Sometimes, the body doesn’t know how to manage the amount of sugar that it receives. When this happens, it can result in diabetes. If left untreated or unmanaged, then you could require insulin or other medications to regulate glucose levels.
What is Type 2 Diabetes?
When the body has difficulties regulating how it uses sugar, it’s often considered Type 2 Diabetes. This is a condition that develops in adulthood compared to Type 1 development as a child.
The cells in your body don’t react to insulin as they normally would, which leads to more glucose in the body. If there’s too much insulin, then the glucose levels can become too low. Both situations can be dangerous, leading to a coma or shock.
As more sugar begins to build in the body, the pancreas compensates by producing more insulin. Over time, your body simply can’t keep up with all of the insulin produced and all of the sugar, which leads to Type 2 Diabetes.
A piece of type 2 diabetes information to keep in mind is that insulin injections or an insulin pump from companies like Tandem Diabetes might be needed to regulate insulin levels in the body.
It can sometimes take years before you see symptoms of Type 2 Diabetes or before you put the symptoms together to warrant a visit to your doctor to see what’s wrong. Excessive thirst is a common symptom as well as frequent urination without drinking more than normal during the day.
Fatigue is another common symptom. You could also notice areas on your body that don’t heal as they should or that take longer to heal.
A common cause of Type 2 Diabetes is being overweight. Eating too much sugar and not getting enough exercise can lead to the condition as the body tries to compensate for the excess amount of sugar that it’s given while not getting the proper movement to get the blood flowing as it should. Family history can also be a common cause, especially if a parent or sibling has the disease.
Changing your diet and exercising are common treatments that are often considered first. If the disease prompts severe health issues or the glucose levels can’t be adjusted, then insulin or oral medications are often required.

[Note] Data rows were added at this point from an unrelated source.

(** * Text classification front end: the [/api/classify] route handler and
      the [Home] page that calls it.

    Source: [app/page.tsx] of [text-classification-mlops_version_finale]
    (the page component [Home] with its [classifyText] callback, and the
    route handler [POST]).

    The handler is effectful JavaScript: it reads the request body, may
    throw, draws from [Math.random], sleeps and logs.  It is embedded as a
    state-and-exception monad over an explicit world; JavaScript numbers are
    IEEE 754 binary64 values ([spec_float] with precision 53 and exponent
    bound 1024) and strings are sequences of UTF-16 code units. *)

From Stdlib Require Import ZArith NArith PArith List String Ascii Bool Lia.
From Stdlib Require Import Floats.SpecFloat.
Import ListNotations.

Local Open Scope Z_scope.

(** ** JavaScript values *)

Module JS.

(** *** Numbers: binary64 *)

Definition prec : Z := 53.
Definition emax : Z := 1024.

Definition number : Type := spec_float.

Definition add (x y : number) : number := SFadd prec emax x y.
Definition mul (x y : number) : number := SFmul prec emax x y.
(** [x > y] *)
Definition gt (x y : number) : bool := SFltb y x.
Definition lt (x y : number) : bool := SFltb x y.
Definition le (x y : number) : bool := SFleb x y.

(** The literals [0], [0.5] and [1], in canonical form. *)
Definition zero : number := S754_zero false.
Definition half : number := S754_finite false 4503599627370496 (-53).
Definition one : number := S754_finite false 4503599627370496 (-52).
(** The largest binary64 value below [1], [0.9999999999999999] = 1 - 2^-53. *)
Definition pred_one : number := S754_finite false 9007199254740991 (-53).

(** *** Strings: UTF-16 code units *)

Definition jsstring : Type := list N.

(** A literal made of ASCII characters only. *)
Definition str (s : string) : jsstring :=
  map N_of_ascii (list_ascii_of_string s).

Fixpoint jsstring_eqb (a b : jsstring) : bool :=
  match a, b with
  | [], [] => true
  | x :: a', y :: b' => N.eqb x y && jsstring_eqb a' b'
  | _, _ => false
  end.

(** [WhiteSpace] and [LineTerminator] code points of ECMAScript, the
    characters [String.prototype.trim] strips.  All are in the basic
    multilingual plane, so each is one code unit. *)
Definition is_white_space (c : N) : bool :=
  match c with
  | 9 | 10 | 11 | 12 | 13 | 32 | 160 | 5760
  | 8192 | 8193 | 8194 | 8195 | 8196 | 8197 | 8198 | 8199 | 8200 | 8201 | 8202
  | 8232 | 8233 | 8239 | 8287 | 12288 | 65279 => true
  | _ => false
  end%N.

Fixpoint trimStart (s : jsstring) : jsstring :=
  match s with
  | c :: s' => if is_white_space c then trimStart s' else s
  | [] => []
  end.

Definition trimEnd (s : jsstring) : jsstring := rev (trimStart (rev s)).

(** [s.trim()] *)
Definition trim (s : jsstring) : jsstring := trimEnd (trimStart s).

(** *** Values *)

(** The values [JSON.parse] can build, and [undefined], which a missing
    property reads as.  An object is the list of its own properties. *)
#[local] Set Warnings "-register-all".
Inductive value : Type :=
| VUndefined
| VNull
| VBool (b : bool)
| VNumber (n : number)
| VString (s : jsstring)
| VArray (xs : list value)
| VObject (props : list (jsstring * value)).

Inductive jstype : Type :=
| TUndefined | TObject | TBoolean | TNumber | TString.

Definition jstype_eqb (a b : jstype) : bool :=
  match a, b with
  | TUndefined, TUndefined | TObject, TObject | TBoolean, TBoolean
  | TNumber, TNumber | TString, TString => true
  | _, _ => false
  end.

(** [typeof v] *)
Definition typeof (v : value) : jstype :=
  match v with
  | VUndefined => TUndefined
  | VNull => TObject
  | VBool _ => TBoolean
  | VNumber _ => TNumber
  | VString _ => TString
  | VArray _ => TObject
  | VObject _ => TObject
  end.

(** [ToBoolean]: [undefined], [null], [false], [+0], [-0], [NaN] and the
    empty string are falsy, everything else is truthy. *)
Definition truthy (v : value) : bool :=
  match v with
  | VUndefined | VNull => false
  | VBool b => b
  | VNumber (S754_zero _) | VNumber S754_nan => false
  | VNumber _ => true
  | VString [] => false
  | VString (_ :: _) => true
  | VArray _ | VObject _ => true
  end.

Inductive exn : Type :=
| SyntaxError
| TypeError
| Error (message : jsstring).

Fixpoint lookup (k : jsstring) (props : list (jsstring * value)) : value :=
  match props with
  | [] => VUndefined
  | (k', v) :: rest => if jsstring_eqb k k' then v else lookup k rest
  end.

(** Reading property [k] for a destructuring pattern [const { k } = v], for
    a key [k] that no prototype defines and that is neither an index nor
    [length] (such as [text]): [null] and [undefined] cannot be
    destructured; primitives, arrays and objects without the property give
    [undefined]. *)
Definition get (v : value) (k : jsstring) : exn + value :=
  match v with
  | VUndefined | VNull => inl TypeError
  | VObject props => inr (lookup k props)
  | VBool _ | VNumber _ | VString _ | VArray _ => inr VUndefined
  end.

End JS.

Import JS.

(** ** Effects: state and exceptions *)

(** A computation over a world [W] that returns an [A] or throws. *)
Definition M (W A : Type) : Type := W -> (exn + A) * W.

Definition ret {W A} (a : A) : M W A := fun w => (inr a, w).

After using a combination of insulin, medications, and a healthier lifestyle, it’s possible to stop using insulin to keep glucose levels where they should be over time.
Risks & Complications
If you have Type 2 Diabetes, there are several complications to look for, including heart disease, stroke, and high blood pressure. Nerve damage can also occur and is often noticed in the feet and hands.
Kidney disease that results in being on dialysis is another common complication. If the condition is left untreated, then a coma or death can occur.
Although Type 2 Diabetes is a severe medical disease, it can be treated with insulin, a change of diet, and becoming more mobile.
It’s important to pay attention to early symptoms of the disease so that you can start the proper treatments before complications begin to arise as most people can live a long life with the disease.